→ Action item
Start at the line in the entries below that contains "assert (Hs : globals", stop at the line that contains "whatever the provider", and output exactly the lines in that span, both ends included.

→ Extracted data
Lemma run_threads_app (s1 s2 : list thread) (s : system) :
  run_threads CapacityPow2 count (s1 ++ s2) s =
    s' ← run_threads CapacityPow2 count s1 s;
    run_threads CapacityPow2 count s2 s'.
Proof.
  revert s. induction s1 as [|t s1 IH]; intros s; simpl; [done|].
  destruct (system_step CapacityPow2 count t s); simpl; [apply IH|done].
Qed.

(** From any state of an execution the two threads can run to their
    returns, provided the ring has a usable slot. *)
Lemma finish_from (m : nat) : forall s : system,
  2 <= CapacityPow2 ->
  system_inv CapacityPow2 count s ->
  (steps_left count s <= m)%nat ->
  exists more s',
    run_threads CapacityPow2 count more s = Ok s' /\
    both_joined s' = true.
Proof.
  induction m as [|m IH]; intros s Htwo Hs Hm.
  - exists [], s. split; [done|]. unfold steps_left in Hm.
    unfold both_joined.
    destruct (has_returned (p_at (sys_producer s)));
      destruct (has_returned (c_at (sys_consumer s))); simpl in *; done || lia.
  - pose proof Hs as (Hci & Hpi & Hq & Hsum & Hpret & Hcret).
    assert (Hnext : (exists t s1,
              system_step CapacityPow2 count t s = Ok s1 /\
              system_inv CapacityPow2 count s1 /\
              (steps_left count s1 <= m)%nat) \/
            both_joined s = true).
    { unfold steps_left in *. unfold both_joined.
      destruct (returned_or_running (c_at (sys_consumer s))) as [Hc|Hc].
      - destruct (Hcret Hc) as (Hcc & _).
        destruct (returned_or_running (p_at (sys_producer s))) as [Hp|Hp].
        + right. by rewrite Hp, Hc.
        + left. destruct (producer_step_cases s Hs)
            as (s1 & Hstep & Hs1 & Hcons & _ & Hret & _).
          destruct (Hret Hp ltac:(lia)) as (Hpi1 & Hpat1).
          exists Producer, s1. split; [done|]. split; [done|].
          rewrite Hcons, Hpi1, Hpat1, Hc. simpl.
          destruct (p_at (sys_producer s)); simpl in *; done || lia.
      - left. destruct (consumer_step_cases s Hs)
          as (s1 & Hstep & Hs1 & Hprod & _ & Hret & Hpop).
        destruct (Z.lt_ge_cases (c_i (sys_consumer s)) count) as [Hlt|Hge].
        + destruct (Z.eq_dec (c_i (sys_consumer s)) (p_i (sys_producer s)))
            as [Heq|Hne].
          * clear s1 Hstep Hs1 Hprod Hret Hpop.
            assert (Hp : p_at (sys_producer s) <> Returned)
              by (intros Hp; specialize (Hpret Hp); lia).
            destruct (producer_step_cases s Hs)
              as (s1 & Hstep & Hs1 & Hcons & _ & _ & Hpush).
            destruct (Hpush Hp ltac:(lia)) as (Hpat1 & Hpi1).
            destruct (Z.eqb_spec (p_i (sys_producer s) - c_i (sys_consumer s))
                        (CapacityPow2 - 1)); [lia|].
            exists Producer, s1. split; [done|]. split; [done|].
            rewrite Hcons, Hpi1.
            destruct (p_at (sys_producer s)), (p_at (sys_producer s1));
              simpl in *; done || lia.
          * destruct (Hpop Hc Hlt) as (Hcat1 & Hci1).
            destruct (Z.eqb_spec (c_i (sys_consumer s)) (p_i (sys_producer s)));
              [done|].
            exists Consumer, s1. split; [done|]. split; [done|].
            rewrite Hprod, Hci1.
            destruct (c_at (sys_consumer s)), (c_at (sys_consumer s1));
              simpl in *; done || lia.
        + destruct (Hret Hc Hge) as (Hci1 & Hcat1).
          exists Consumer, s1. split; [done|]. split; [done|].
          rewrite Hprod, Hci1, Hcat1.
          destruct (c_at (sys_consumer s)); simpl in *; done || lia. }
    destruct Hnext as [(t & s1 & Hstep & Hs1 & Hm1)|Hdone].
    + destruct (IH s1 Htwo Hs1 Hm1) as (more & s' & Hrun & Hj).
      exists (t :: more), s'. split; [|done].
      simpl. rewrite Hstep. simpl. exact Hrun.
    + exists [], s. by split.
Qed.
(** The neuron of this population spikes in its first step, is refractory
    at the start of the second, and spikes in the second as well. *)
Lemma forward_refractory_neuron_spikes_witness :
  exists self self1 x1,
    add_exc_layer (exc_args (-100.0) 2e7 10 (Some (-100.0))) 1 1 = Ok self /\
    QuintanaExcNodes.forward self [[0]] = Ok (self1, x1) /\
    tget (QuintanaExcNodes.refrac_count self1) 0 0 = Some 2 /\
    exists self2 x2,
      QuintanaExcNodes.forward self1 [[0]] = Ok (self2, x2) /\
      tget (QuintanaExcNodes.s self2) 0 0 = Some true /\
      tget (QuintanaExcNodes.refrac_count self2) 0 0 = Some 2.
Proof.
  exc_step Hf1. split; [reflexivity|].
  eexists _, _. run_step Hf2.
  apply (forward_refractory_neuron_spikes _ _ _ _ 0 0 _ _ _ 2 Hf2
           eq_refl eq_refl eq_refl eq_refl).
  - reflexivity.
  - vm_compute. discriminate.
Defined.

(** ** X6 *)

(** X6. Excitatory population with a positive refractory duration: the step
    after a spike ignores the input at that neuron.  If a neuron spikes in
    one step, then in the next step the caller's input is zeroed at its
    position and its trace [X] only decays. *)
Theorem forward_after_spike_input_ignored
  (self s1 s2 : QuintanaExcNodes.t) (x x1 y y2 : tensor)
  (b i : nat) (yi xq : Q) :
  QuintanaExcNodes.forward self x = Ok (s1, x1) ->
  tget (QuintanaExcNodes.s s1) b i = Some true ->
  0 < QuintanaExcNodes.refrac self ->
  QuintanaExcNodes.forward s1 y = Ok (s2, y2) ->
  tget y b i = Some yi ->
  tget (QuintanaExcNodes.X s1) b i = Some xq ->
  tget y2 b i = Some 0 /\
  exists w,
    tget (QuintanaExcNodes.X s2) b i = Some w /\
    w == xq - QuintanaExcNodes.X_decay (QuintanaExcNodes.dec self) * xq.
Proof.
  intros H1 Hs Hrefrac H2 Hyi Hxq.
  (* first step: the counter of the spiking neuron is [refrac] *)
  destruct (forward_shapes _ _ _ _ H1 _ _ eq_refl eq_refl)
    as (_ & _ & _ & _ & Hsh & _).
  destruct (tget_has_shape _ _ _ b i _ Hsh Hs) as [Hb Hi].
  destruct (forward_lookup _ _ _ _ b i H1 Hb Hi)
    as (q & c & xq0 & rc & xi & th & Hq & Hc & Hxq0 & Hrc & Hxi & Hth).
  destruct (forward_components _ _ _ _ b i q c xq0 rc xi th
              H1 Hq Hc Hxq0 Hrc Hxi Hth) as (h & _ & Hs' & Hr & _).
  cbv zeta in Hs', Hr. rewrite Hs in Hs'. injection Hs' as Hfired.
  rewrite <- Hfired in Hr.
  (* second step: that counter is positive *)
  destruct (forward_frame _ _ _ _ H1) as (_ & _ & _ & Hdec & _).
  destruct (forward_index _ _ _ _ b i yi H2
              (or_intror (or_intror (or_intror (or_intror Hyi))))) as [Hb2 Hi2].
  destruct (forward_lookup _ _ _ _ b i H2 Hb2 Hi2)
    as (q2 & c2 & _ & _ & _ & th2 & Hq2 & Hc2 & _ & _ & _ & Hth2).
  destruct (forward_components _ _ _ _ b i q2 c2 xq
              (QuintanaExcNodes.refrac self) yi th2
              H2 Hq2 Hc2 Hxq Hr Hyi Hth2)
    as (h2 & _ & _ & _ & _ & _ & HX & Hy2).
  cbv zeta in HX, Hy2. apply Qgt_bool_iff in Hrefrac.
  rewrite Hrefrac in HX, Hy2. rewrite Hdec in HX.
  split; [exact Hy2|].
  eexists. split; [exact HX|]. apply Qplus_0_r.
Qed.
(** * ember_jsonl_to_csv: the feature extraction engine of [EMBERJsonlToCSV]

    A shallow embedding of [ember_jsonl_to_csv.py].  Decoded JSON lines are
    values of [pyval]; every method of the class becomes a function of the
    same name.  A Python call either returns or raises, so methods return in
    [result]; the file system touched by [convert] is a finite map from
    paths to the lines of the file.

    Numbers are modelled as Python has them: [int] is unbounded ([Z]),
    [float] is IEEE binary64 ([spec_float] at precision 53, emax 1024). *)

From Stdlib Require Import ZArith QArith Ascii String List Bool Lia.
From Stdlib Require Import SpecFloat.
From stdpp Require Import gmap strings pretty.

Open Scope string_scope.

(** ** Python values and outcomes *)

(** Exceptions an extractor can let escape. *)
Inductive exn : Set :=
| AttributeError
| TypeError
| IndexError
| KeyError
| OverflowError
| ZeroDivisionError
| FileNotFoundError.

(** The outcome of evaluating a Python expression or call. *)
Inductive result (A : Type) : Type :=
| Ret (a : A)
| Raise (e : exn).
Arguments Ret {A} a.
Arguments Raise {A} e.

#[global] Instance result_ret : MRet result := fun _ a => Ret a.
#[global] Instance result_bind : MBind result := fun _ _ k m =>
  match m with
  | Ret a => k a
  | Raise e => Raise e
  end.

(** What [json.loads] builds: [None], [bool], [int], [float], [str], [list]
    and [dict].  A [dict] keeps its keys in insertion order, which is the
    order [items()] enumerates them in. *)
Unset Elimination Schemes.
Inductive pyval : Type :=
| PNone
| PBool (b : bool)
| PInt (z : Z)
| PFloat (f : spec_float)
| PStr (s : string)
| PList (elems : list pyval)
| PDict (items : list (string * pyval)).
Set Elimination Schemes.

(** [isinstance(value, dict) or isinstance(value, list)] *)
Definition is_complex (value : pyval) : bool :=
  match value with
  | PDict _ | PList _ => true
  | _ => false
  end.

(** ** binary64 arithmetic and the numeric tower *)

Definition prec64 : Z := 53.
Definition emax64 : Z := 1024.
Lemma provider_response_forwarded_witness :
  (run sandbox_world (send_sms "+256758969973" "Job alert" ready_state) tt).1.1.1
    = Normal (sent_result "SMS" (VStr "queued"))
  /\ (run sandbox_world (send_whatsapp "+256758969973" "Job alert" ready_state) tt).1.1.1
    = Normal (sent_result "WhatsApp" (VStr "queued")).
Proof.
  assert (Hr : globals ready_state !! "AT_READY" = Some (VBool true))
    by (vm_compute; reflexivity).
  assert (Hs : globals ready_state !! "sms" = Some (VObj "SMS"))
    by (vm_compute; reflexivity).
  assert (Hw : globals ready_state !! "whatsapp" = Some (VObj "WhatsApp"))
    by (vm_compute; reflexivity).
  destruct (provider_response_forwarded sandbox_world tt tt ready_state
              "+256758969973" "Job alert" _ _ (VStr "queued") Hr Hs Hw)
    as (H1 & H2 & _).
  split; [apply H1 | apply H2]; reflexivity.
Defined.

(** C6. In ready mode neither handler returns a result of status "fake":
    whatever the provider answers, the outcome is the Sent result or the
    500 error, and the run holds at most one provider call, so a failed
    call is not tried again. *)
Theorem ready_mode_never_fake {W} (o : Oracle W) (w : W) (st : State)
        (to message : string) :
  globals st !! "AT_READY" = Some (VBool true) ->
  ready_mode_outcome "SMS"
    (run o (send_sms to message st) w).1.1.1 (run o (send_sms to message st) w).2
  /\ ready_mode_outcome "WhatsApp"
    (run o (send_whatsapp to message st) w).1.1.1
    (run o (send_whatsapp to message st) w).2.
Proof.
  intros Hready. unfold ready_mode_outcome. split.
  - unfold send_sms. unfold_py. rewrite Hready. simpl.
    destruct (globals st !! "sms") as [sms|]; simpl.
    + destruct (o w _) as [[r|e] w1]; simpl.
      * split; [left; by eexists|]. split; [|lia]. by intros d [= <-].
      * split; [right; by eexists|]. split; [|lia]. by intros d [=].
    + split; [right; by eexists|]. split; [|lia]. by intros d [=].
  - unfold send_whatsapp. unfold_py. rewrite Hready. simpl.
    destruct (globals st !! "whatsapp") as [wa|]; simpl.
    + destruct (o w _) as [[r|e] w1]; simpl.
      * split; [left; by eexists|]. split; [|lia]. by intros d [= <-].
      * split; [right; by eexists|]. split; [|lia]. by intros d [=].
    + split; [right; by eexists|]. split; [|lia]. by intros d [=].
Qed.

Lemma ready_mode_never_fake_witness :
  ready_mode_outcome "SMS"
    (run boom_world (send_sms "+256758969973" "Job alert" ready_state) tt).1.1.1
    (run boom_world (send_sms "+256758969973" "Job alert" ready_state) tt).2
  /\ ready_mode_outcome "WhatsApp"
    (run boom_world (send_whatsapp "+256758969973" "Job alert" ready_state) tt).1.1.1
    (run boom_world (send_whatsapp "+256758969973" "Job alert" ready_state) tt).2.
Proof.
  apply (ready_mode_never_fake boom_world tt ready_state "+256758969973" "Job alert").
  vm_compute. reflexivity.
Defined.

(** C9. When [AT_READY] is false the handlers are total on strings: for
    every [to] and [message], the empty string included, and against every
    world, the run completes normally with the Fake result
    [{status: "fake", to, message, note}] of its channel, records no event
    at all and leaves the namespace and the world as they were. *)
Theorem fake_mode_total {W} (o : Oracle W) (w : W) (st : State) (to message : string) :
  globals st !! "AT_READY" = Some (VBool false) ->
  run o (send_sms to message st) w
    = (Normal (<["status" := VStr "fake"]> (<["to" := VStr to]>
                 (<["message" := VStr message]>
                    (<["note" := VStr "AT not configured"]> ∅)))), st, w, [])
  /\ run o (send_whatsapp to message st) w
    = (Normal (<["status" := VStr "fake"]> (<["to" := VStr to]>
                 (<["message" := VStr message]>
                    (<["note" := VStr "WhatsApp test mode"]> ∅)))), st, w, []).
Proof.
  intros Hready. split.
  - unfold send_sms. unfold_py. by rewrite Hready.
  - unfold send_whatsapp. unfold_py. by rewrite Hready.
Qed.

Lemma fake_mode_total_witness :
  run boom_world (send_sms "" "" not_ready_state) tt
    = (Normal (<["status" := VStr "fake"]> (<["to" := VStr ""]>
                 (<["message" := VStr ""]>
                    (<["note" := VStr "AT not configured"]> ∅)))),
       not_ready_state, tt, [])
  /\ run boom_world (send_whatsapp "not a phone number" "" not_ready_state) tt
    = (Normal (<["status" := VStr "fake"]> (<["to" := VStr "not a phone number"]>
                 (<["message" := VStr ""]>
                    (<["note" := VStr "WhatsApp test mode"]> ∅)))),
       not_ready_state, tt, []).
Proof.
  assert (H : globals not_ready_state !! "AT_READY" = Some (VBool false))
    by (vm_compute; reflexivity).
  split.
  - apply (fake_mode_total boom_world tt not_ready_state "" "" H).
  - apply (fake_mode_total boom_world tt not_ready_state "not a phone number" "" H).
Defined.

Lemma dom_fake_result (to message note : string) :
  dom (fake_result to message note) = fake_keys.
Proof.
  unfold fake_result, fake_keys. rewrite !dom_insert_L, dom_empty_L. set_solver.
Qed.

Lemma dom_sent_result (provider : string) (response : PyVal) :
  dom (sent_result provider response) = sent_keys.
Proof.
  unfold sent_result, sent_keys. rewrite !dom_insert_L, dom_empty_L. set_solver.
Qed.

→ Answer box
  assert (Hs : globals ready_state !! "sms" = Some (VObj "SMS"))
    by (vm_compute; reflexivity).
  assert (Hw : globals ready_state !! "whatsapp" = Some (VObj "WhatsApp"))
    by (vm_compute; reflexivity).
  destruct (provider_response_forwarded sandbox_world tt tt ready_state
              "+256758969973" "Job alert" _ _ (VStr "queued") Hr Hs Hw)
    as (H1 & H2 & _).
  split; [apply H1 | apply H2]; reflexivity.
Defined.

(** C6. In ready mode neither handler returns a result of status "fake":
    whatever the provider answers, the outcome is the Sent result or the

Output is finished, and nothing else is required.